(** X9. From the view URL to the content URL, for a view URL that is a
    text and that [urlsplit] takes.  A path with [/bin/view/] at one place,
    whose outcome holds no [/wiki/], becomes the same path with [/bin/get/]
    there; a path with [/wiki/] and no [/bin/view/] gets [/get/] in place
    of its first [/view/]; a path with neither [/bin/view/] nor [/wiki/] is
    kept.  In each case scheme and host are kept and the query and fragment
    of the view URL give way to the fixed query of the content view. *)
Theorem view_url_to_get_url (W : World) (view_url head tail : string)
    (parts : SplitResult) :
  urlsplit W view_url = Return parts ->
  (path parts = head +:+ "/bin/view/" +:+ tail ->
   contains "/bin/view" head = false ->
   contains "/bin/view/" tail = false ->
   contains "/wiki/" (head +:+ "/bin/get/" +:+ tail) = false ->
   resolve_page_content_url W (JStr view_url)
   = Return (scheme parts +:+ "://" +:+ netloc parts
             +:+ (head +:+ "/bin/get/" +:+ tail) +:+ "?" +:+ content_query))
  /\ (path parts = head +:+ "/view/" +:+ tail ->
      contains "/view" head = false ->
      contains "/bin/view/" (path parts) = false ->
      contains "/wiki/" (path parts) = true ->
      resolve_page_content_url W (JStr view_url)
      = Return (scheme parts +:+ "://" +:+ netloc parts
                +:+ (head +:+ "/get/" +:+ tail) +:+ "?" +:+ content_query))
  /\ (contains "/bin/view/" (path parts) = false ->
      contains "/wiki/" (path parts) = false ->
      resolve_page_content_url W (JStr view_url)
      = Return (scheme parts +:+ "://" +:+ netloc parts
                +:+ path parts +:+ "?" +:+ content_query)).
Proof.
  intros Hsplit. unfold resolve_page_content_url. rewrite Hsplit.
  cbn [exc_bind].
  split; [|split].
  - intros -> Hhead Htail Hwiki.
    rewrite (replace_past _ _ head), (replace_head "/"%char "bin/view/"),
      (replace_absent _ _ tail Htail) by now apply early_bin_view.
    now rewrite Hwiki.
  - intros Hpath Hhead Hflat Hwiki.
    rewrite (replace_absent _ _ _ Hflat), Hwiki, replace_first_same, Hpath.
    rewrite (replace_first_past _ _ head), replace_first_head
      by (discriminate || now apply early_view).
    reflexivity.
  - intros Hflat Hwiki. now rewrite (replace_absent _ _ _ Hflat), Hwiki.
Qed.

Lemma view_url_to_get_url_witness :
  resolve_page_content_url (Examples.world (Examples.home_wiki [] 0))
    (JStr "https://wiki.example.org/xwiki/bin/view/Main/WebHome?language=en")
  = Return "https://wiki.example.org/xwiki/bin/get/Main/WebHome?xpage=plain&viewer=content&outputSyntax=html".
Proof.
  apply (proj1 (view_url_to_get_url (Examples.world (Examples.home_wiki [] 0))
                  "https://wiki.example.org/xwiki/bin/view/Main/WebHome?language=en"
                  "/xwiki" "Main/WebHome"
                  {| scheme := "https"; netloc := "wiki.example.org";
                     path := "/xwiki/bin/view/Main/WebHome" |} eq_refl));
    reflexivity.
Defined.

(** ** The storage key of an image *)

Lemma contains_subst_char (d c : ascii) (s : string) :
  d <> "_"%char ->
  contains (String d EmptyString) (subst_char c "_" s)
  = negb (Ascii.eqb d c) && contains (String d EmptyString) s.
Proof.
  intros Hd. induction s as [|x s IH]; [now rewrite andb_false_r|].
  cbn [subst_char]. rewrite contains_char_append, IH, contains_char_cons.
  destruct (Ascii.eqb_spec x c) as [->|Hxc];
    rewrite contains_char_cons, contains_char_nil.
  - destruct (Ascii.eqb_spec "_" d); [congruence|].
    destruct (Ascii.eqb_spec d c), (Ascii.eqb_spec c d); try congruence;
      reflexivity.
  - destruct (Ascii.eqb_spec x d), (Ascii.eqb_spec d c); try congruence;
      reflexivity.
Qed.

Lemma storage_file_id_form (page_ref : XWikiPage) (attachment : XWikiAttachment)
    (page_name : string) :
  full_name page_ref = JStr page_name ->
  _make_storage_file_id page_ref attachment
  = Return ("xwiki-" +:+ sanitized (page_name +:+ "-" +:+ name attachment)).
Proof.
  intros Hname. unfold _make_storage_file_id, sanitized. rewrite Hname.
  rewrite !replace_char. now rewrite !subst_char_append.
Qed.

(** X10. The storage key of an image, for pages whose name is a text.  The
    key holds neither a colon nor a slash.  Two attachments get the same
    key exactly when the page name, a hyphen and the file name, read with
    every colon and slash as an underscore, give the same text: so pages
    and files whose names differ only in these characters, or in where the
    hyphen falls, share a key.  A page whose name is no text has no key:
    the call raises an [AttributeError]. *)
Theorem storage_file_id_collisions :
  (forall (page_ref : XWikiPage) (attachment : XWikiAttachment) (key : string),
      _make_storage_file_id page_ref attachment = Return key ->
      contains ":" key = false /\ contains "/" key = false)
  /\ (forall (p q : XWikiPage) (x y : XWikiAttachment) (p_name q_name : string),
         full_name p = JStr p_name ->
         full_name q = JStr q_name ->
         _make_storage_file_id p x = _make_storage_file_id q y
         <-> sanitized (p_name +:+ "-" +:+ name x)
             = sanitized (q_name +:+ "-" +:+ name y))
  /\ (forall (page_ref : XWikiPage) (attachment : XWikiAttachment),
         match full_name page_ref with
         | JStr _ => exists key, _make_storage_file_id page_ref attachment = Return key
         | other =>
             _make_storage_file_id page_ref attachment
             = Raise (Exn AttributeError
                        ("'" +:+ type_name other
                         +:+ "' object has no attribute 'replace'"))
         end).
Proof.
  split; [|split].
  - intros page_ref attachment key Hkey.
    destruct (full_name page_ref) as [| | |page_name| |] eqn:Hname;
      try (unfold _make_storage_file_id in Hkey; rewrite Hname in Hkey;
           discriminate Hkey).
    rewrite (storage_file_id_form _ _ _ Hname) in Hkey.
    assert (Hclean : forall t : string,
               contains ":" ("xwiki-" +:+ sanitized t) = false
               /\ contains "/" ("xwiki-" +:+ sanitized t) = false).
    { intros t. unfold sanitized.
      split; rewrite contains_char_append, !contains_subst_char by discriminate;
        reflexivity. }
    injection Hkey as <-. apply Hclean.
  - intros p q x y p_name q_name Hp Hq.
    rewrite (storage_file_id_form _ _ _ Hp), (storage_file_id_form _ _ _ Hq).
    split; [|now intros ->].
    intros H. injection H as H. exact H.
  - intros page_ref attachment. unfold _make_storage_file_id.
    destruct (full_name page_ref); eauto.
Qed.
........
▸ Activity
Lines of the material in which the word "netloc" occurs are to be copied out.

▸ Response to the task
   = Return (scheme parts +:+ "://" +:+ netloc parts
      = Return (scheme parts +:+ "://" +:+ netloc parts
      = Return (scheme parts +:+ "://" +:+ netloc parts
                  {| scheme := "https"; netloc := "wiki.example.org";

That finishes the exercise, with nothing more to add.